- The Nightmare Man UK DVD release.
- Genre: Science fiction drama
- Created by: Robert Holmes; David Wiltshire (novel);
- Directed by: Douglas Camfield
- Starring: James Warwick; Celia Imrie; Maurice Roëves; Jonathan Newth; James Cosmo;
- Country of origin: United Kingdom
- No. of episodes: 4

Production
- Producer: Ron Craddock
- Running time: 30 minutes

Original release
- Network: BBC1
- Release: 1 May – 22 May 1981

= The Nightmare Man (TV series) =

1981 British TV sci-fi drama series

The Nightmare Man is a science fiction drama serial transmitted by BBC Television in 1981. The four-part drama was adapted for television by Robert Holmes from the 1978 novel Child of Vodyanoi by David Wiltshire. It was produced by Ron Craddock (a former producer of Z-Cars) and directed by Douglas Camfield. Both Holmes and Camfield had worked extensively on Doctor Who.

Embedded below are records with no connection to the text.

(** C10, as stated, fails when the radius is half the width: on a 10 x 10
    board with radius 5 the top edge shrinks to the point [(ox+5, oy)], which
    is both the start of the top-left arc and the end of the top-right arc. *)
Lemma half_width_radius_shares_twice :
  0 < 5 <= Rmin 10 10 / 2 /\ ~ closed_outline 10 10 5.
Proof.
  split.
  - unfold Rmin. destruct (Rle_dec 10 10); lra.
  - intros [_ Hall].
    unfold edge_endpoints, edge_lines in Hall. cbn [flat_map app fst snd] in Hall.
    apply Forall_inv in Hall.
    unfold shared_with_one_arc_endpoint in Hall.
    rewrite arc_endpoints_closed_form in Hall.
    destruct Hall as (i & _ & Huniq).
    assert (H0 : i = 0%nat).
    { apply Huniq. split; [cbn [List.length]; lia | reflexivity]. }
    assert (H3 : i = 3%nat).
    { apply Huniq. split; [cbn [List.length]; lia |].
      cbn [nth]. f_equal. lra. }
    congruence.
Qed.

(** C10, amended.  For [0 < r <= min(w,h)/2], in exact arithmetic, each arc
    starts and ends at end points of its two neighbouring edges, so the eight
    shapes form one closed outline, and the stored arcs and segments meet in
    the same nanometre positions; when moreover [r < min(w,h)/2], every edge
    end point is shared with exactly one arc end point. *)
Theorem outline_closed (board : BOARD) (w h r : R) :
  0 < r <= Rmin w h / 2 ->
  arcs_join_edges w h r /\
  (r < Rmin w h / 2 ->
   Forall (shared_with_one_arc_endpoint w h r) (edge_endpoints w h r)) /\
  exists top right_ bottom left_ top_left top_right bottom_right bottom_left,
    Items (create_board_outline board w h r) =
      Items board ++
      map Drawing [top; right_; bottom; left_;
                   top_left; top_right; bottom_right; bottom_left] /\
    segments (map Drawing [top; right_; bottom; left_]) = [top; right_; bottom; left_] /\
    arcs (map Drawing [top_left; top_right; bottom_right; bottom_left]) =
      [top_left; top_right; bottom_right; bottom_left] /\
    GetStart top_left = GetStart top /\ GetEnd top_left = GetEnd left_ /\
    GetStart top_right = GetStart right_ /\ GetEnd top_right = GetEnd top /\
    GetStart bottom_right = GetStart bottom /\ GetEnd bottom_right = GetEnd right_ /\
    GetStart bottom_left = GetStart left_ /\ GetEnd bottom_left = GetEnd bottom.
Proof.
  intros [Hr Hmax].
  split; [apply arcs_join_edges_always |].
  split; [intros Hlt; now apply edge_endpoints_shared_once |].
  assert (Hne : r <> 0) by lra.
  do 8 eexists.
  split; [apply (create_board_outline_rounded board w h r Hne) |].
  split; [reflexivity |].
  split; [reflexivity |].
  rewrite !arc_shape_of_points.
  set (d := ((0, 0), (0, 0), (0, 0)) : point * point * point).
  change (arc_points r (BOARD_OFFSET_X + r, BOARD_OFFSET_Y + r) 90 180)
    with (nth 0 (corner_arcs w h r) d).
  change (arc_points r (BOARD_OFFSET_X + w - r, BOARD_OFFSET_Y + r) 0 90)
    with (nth 1 (corner_arcs w h r) d).
  change (arc_points r (BOARD_OFFSET_X + w - r, BOARD_OFFSET_Y + h - r) 270 360)
    with (nth 2 (corner_arcs w h r) d).
  change (arc_points r (BOARD_OFFSET_X + r, BOARD_OFFSET_Y + h - r) 180 270)
    with (nth 3 (corner_arcs w h r) d).
  rewrite corner_arcs_closed_form. cbn [nth].
  repeat split.
Qed.

Lemma outline_closed_witness :
  0 < 3 <= Rmin 100 80 / 2 /\
  arcs_join_edges 100 80 3 /\
  Forall (shared_with_one_arc_endpoint 100 80 3) (edge_endpoints 100 80 3).
Proof.
  assert (H : 0 < 3 <= Rmin 100 80 / 2) by (rewrite Rmin_100_80; lra).
  assert (Hlt : 3 < Rmin 100 80 / 2) by (rewrite Rmin_100_80; lra).
  destruct (outline_closed empty_board 100 80 3 H) as (Hjoin & Honce & _).
  exact (conj H (conj Hjoin (Honce Hlt))).
Defined.

(** ** Three points per arc (C8) *)

Lemma inv_sqrt2_close : 0.7071 < / sqrt 2 < 0.70711.
Proof.
  assert (H2 : 0 <= 2) by lra.
  pose proof (sqrt_sqrt 2 H2) as Hs.
  pose proof (sqrt_pos 2) as Hp.
  assert (Hlo : 1.41421 < sqrt 2) by nra.
  assert (Hhi : sqrt 2 < 1.41422) by nra.
  assert (Hinv : sqrt 2 * / sqrt 2 = 1) by (apply Rinv_r; lra).
  assert (Hpos : 0 < / sqrt 2) by (apply Rinv_0_lt_compat; lra).
  split; nra.
Qed.

Lemma Rabs_le_inv (a b : R) : Rabs a <= b -> - b <= a <= b.
Proof.
  intros H. pose proof (Rle_abs a). pose proof (Rle_abs (- a)) as Hn.
  rewrite Rabs_Ropp in Hn. lra.
Qed.

(** Truncating two values that are not negative changes their difference by
    less than one. *)
Lemma int_step (x y : R) :
  0 <= x -> 0 <= y -> -1 < IZR (int y - int x) - (y - x) < 1.
Proof.
  intros Hx Hy. rewrite minus_IZR. unfold int.
  destruct (Rle_dec 0 x); [| contradiction].
  destruct (Rle_dec 0 y); [| contradiction].
  pose proof (base_Int_part x). pose proof (base_Int_part y). lra.
Qed.

(** Along either axis an arc takes a small step, [R - U], and a large one,
    [U], where [R] is the radius and [U] the radius over [sqrt 2], both in
    nanometres.  From 4.25 nm on, the small step stays below the large one
    after truncation, also when each step is off by 0.002 nm. *)
Lemma small_step_below_large (p d R U : R) (P D : Z) :
  -1 < IZR P - p < 1 -> -1 < IZR D - d < 1 ->
  R - U - 0.002 <= p <= R - U + 0.002 ->
  U - 0.002 <= d <= U + 0.002 ->
  4.25 <= R -> 0.7071 * R <= U <= 0.70711 * R ->
  (0 <= P < D)%Z.
Proof.
  intros HP HD Hp Hd HR HU.
  assert (H3 : (3 <= D)%Z).
  { assert (H : (2 < D)%Z) by (apply lt_IZR; lra). lia. }
  assert (H0 : (0 <= P)%Z).
  { assert (H : (-1 < P)%Z) by (apply lt_IZR; lra). lia. }
  split; [exact H0 |].
  destruct (Rle_dec R 5) as [Hsmall | Hlarge].
  - assert (H : (P < 3)%Z) by (apply lt_IZR; lra). lia.
  - apply lt_IZR. lra.
Qed.

(** The same for three values along an axis: [a], then [b] a small step
    further, then [c] a large step further; and with the large step first. *)
Lemma steps_small_large (a b c ca R U : R) :
  0 <= a -> 0 <= b -> 0 <= c ->
  Rabs (a - ca) <= 0.001 ->
  Rabs (b - (ca + (R - U))) <= 0.001 ->
  Rabs (c - (ca + R)) <= 0.001 ->
  4.25 <= R -> 0.7071 * R <= U <= 0.70711 * R ->
  (0 <= int b - int a < int c - int b)%Z.
Proof.
  intros Ha Hb Hc Hca Hcb Hcc HR HU.
  apply Rabs_le_inv in Hca, Hcb, Hcc.
  apply (small_step_below_large (b - a) (c - b) R U);
    try assumption; try (apply int_step; assumption); lra.
Qed.

Lemma steps_large_small (a b c ca R U : R) :
  0 <= a -> 0 <= b -> 0 <= c ->
  Rabs (a - ca) <= 0.001 ->
  Rabs (b - (ca + U)) <= 0.001 ->
  Rabs (c - (ca + R)) <= 0.001 ->
  4.25 <= R -> 0.7071 * R <= U <= 0.70711 * R ->
  (0 <= int c - int b < int b - int a)%Z.
Proof.
  intros Ha Hb Hc Hca Hcb Hcc HR HU.
  apply Rabs_le_inv in Hca, Hcb, Hcc.
  apply (small_step_below_large (c - b) (b - a) R U);
    try assumption; try (apply int_step; assumption); lra.
Qed.

(** Two small steps multiply to less than two large ones. *)
Lemma small_steps_product (P1 D1 P2 D2 : Z) :
  (0 <= P1 < D1)%Z -> (0 <= P2 < D2)%Z -> (P1 * P2 < D1 * D2)%Z.
Proof. intros H1 H2. nia. Qed.

(** Stored points that are off one line are pairwise distinct. *)
Lemma off_line_distinct (p q s : VECTOR2I) :
  cross_nm p q s <> 0%Z -> p <> q /\ q <> s /\ p <> s.
Proof.
  intros H. repeat split; intros ->; apply H; unfold cross_nm; lia.
Qed.

Lemma off_line_determine (p q s : VECTOR2I) :
  cross_nm p q s <> 0%Z -> vectors_determine_arc p q s.
Proof.
  intros H. destruct (off_line_distinct _ _ _ H) as (H1 & H2 & H3).
  repeat split; assumption.
Qed.

Lemma arc_of_points_determined (e : Z) (a : point * point * point) :
  vectors_determine_arc (to_VECTOR2I (arc_start a)) (to_VECTOR2I (arc_mid a))
    (to_VECTOR2I (arc_end a)) ->
  stored_points_determine_arc (arc_of_points e a).
Proof. intros H. exact H. Qed.

(** What is truncated exactly is truncated within any tolerance. *)
Lemma to_VECTOR2I_truncated (p : point) :
  to_VECTOR2I p = truncated (fst p * 1e6, snd p * 1e6) /\
  computed_within 0.001 p (fst p * 1e6, snd p * 1e6).
Proof.
  split; [reflexivity |].
  split; cbn [fst snd]; rewrite Rminus_diag, Rabs_R0; lra.
Qed.

(** The three points of every corner arc of a board that validation accepts,
    from a radius of 4.25 nm on, are stored pairwise distinct and off one
    line, however the six products are rounded below 0.001 nm. *)
Lemma corner_arcs_truncated_off_line (w h r : R) :
  0.00000425 <= r <= Rmin w h / 2 ->
  Forall
    (fun a =>
       forall s m e : R * R,
         computed_within 0.001 (arc_start a) s ->
         computed_within 0.001 (arc_mid a) m ->
         computed_within 0.001 (arc_end a) e ->
         cross_nm (truncated s) (truncated m) (truncated e) <> 0%Z)
    (corner_arcs w h r).
Proof.
  intros [Hr Hmax]. rewrite corner_arcs_closed_form.
  assert (Hw : r <= w / 2) by (pose proof (Rmin_l w h); lra).
  assert (Hh : r <= h / 2) by (pose proof (Rmin_r w h); lra).
  pose proof inv_sqrt2_close as [Hlo Hhi].
  unfold BOARD_OFFSET_X, BOARD_OFFSET_Y.
  change (r / sqrt 2) with (r * / sqrt 2).
  set (k := r * / sqrt 2) in *.
  assert (Hk : 0.7071 * (r * 1e6) <= k * 1e6 <= 0.70711 * (r * 1e6))
    by (unfold k; split; nra).
  assert (HR : 4.25 <= r * 1e6) by lra.
  assert (Hkr : 0 < k < r) by (unfold k; split; nra).
  repeat apply Forall_cons; [| | | | apply Forall_nil];
    unfold arc_start, arc_mid, arc_end, computed_within; cbn [fst snd];
    intros [sx sy] [mx my] [ex ey]; cbn [fst snd];
    intros [Hsx Hsy] [Hmx Hmy] [Hex Hey];
    pose proof (Rabs_le_inv _ _ Hsx); pose proof (Rabs_le_inv _ _ Hsy);
    pose proof (Rabs_le_inv _ _ Hmx); pose proof (Rabs_le_inv _ _ Hmy);
    pose proof (Rabs_le_inv _ _ Hex); pose proof (Rabs_le_inv _ _ Hey);
    unfold cross_nm, truncated; cbn [vx vy fst snd].
  - (* top left *)
    pose proof (steps_small_large ex mx sx (25.0 * 1e6) (r * 1e6) (k * 1e6)) as Hx.
    pose proof (steps_small_large sy my ey (25.0 * 1e6) (r * 1e6) (k * 1e6)) as Hy.
    assert (Hx' := Hx ltac:(lra) ltac:(lra) ltac:(lra)
                      ltac:(apply Rabs_le; lra) ltac:(apply Rabs_le; lra)
                      ltac:(apply Rabs_le; lra) HR Hk).
    assert (Hy' := Hy ltac:(lra) ltac:(lra) ltac:(lra)
                      ltac:(apply Rabs_le; lra) ltac:(apply Rabs_le; lra)
                      ltac:(apply Rabs_le; lra) HR Hk).
    pose proof (small_steps_product _ _ _ _ Hx' Hy'). lia.
  - (* top right *)
    pose proof (steps_large_small ex mx sx ((25.0 + w - r) * 1e6) (r * 1e6) (k * 1e6))
      as Hx.
    pose proof (steps_small_large ey my sy (25.0 * 1e6) (r * 1e6) (k * 1e6)) as Hy.
    assert (Hx' := Hx ltac:(lra) ltac:(lra) ltac:(lra)
                      ltac:(apply Rabs_le; lra) ltac:(apply Rabs_le; lra)
                      ltac:(apply Rabs_le; lra) HR Hk).
    assert (Hy' := Hy ltac:(lra) ltac:(lra) ltac:(lra)
                      ltac:(apply Rabs_le; lra) ltac:(apply Rabs_le; lra)
                      ltac:(apply Rabs_le; lra) HR Hk).
    pose proof (small_steps_product _ _ _ _ Hx' Hy'). lia.
  - (* bottom right *)
    pose proof (steps_large_small sx mx ex ((25.0 + w - r) * 1e6) (r * 1e6) (k * 1e6))
      as Hx.
    pose proof (steps_large_small ey my sy ((25.0 + h - r) * 1e6) (r * 1e6) (k * 1e6))
      as Hy.
    assert (Hx' := Hx ltac:(lra) ltac:(lra) ltac:(lra)
                      ltac:(apply Rabs_le; lra) ltac:(apply Rabs_le; lra)
                      ltac:(apply Rabs_le; lra) HR Hk).
    assert (Hy' := Hy ltac:(lra) ltac:(lra) ltac:(lra)
                      ltac:(apply Rabs_le; lra) ltac:(apply Rabs_le; lra)
                      ltac:(apply Rabs_le; lra) HR Hk).
    pose proof (small_steps_product _ _ _ _ Hx' Hy'). lia.
  - (* bottom left *)
    pose proof (steps_small_large sx mx ex (25.0 * 1e6) (r * 1e6) (k * 1e6)) as Hx.
    pose proof (steps_large_small sy my ey ((25.0 + h - r) * 1e6) (r * 1e6) (k * 1e6))
      as Hy.
    assert (Hx' := Hx ltac:(lra) ltac:(lra) ltac:(lra)
                      ltac:(apply Rabs_le; lra) ltac:(apply Rabs_le; lra)
                      ltac:(apply Rabs_le; lra) HR Hk).
    assert (Hy' := Hy ltac:(lra) ltac:(lra) ltac:(lra)
                      ltac:(apply Rabs_le; lra) ltac:(apply Rabs_le; lra)
                      ltac:(apply Rabs_le; lra) HR Hk).
    pose proof (small_steps_product _ _ _ _ Hx' Hy'). lia.
Qed.

(** [int] on a value between -1 and 0: Python truncates toward zero. *)
Lemma int_above_minus_one (x : R) : -1 < x <= 0 -> int x = 0%Z.
Proof.
  intros [Hlo Hhi]. unfold int. destruct (Rle_dec 0 x) as [H0 | H0].
  - symmetry. apply Int_part_spec. lra.
  - assert (H : 0%Z = Int_part (- x)) by (apply Int_part_spec; lra).
    rewrite <- H. reflexivity.
Qed.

The serial is set on a small Scottish island, where the population is gripped by fear following a series of savage murders and the discovery of a strange craft on the local beach.

==Cast==
- James Warwick as Michael Gaffkin
- Celia Imrie as Fiona Patterson
- Tony Sibbald as Dr Symonds
- Maurice Roëves as Inspector Inskip
- Jonathan Newth as Colonel Howard
- Tom Watson as Dr Goudry
- James Cosmo as Sergeant Carch
- Fraser Wilson as P.C. Malcolmson
- Elaine Wells as Mrs McKay
- Robert Vowles as Lt Carey
- Jeff Stewart as Drummond
- Jon Croft as McGrath
- Ronald Forfar as Campbell

==Production==

The serial was shot in and around the Cornish village of Port Isaac. It was made entirely using outside broadcasting video facilities.

==Release==

The serial has been released on DVD (Region 2, UK) by BBC Worldwide as part of their Cult TV range. The DVD included a booklet detailing the serial's background and production.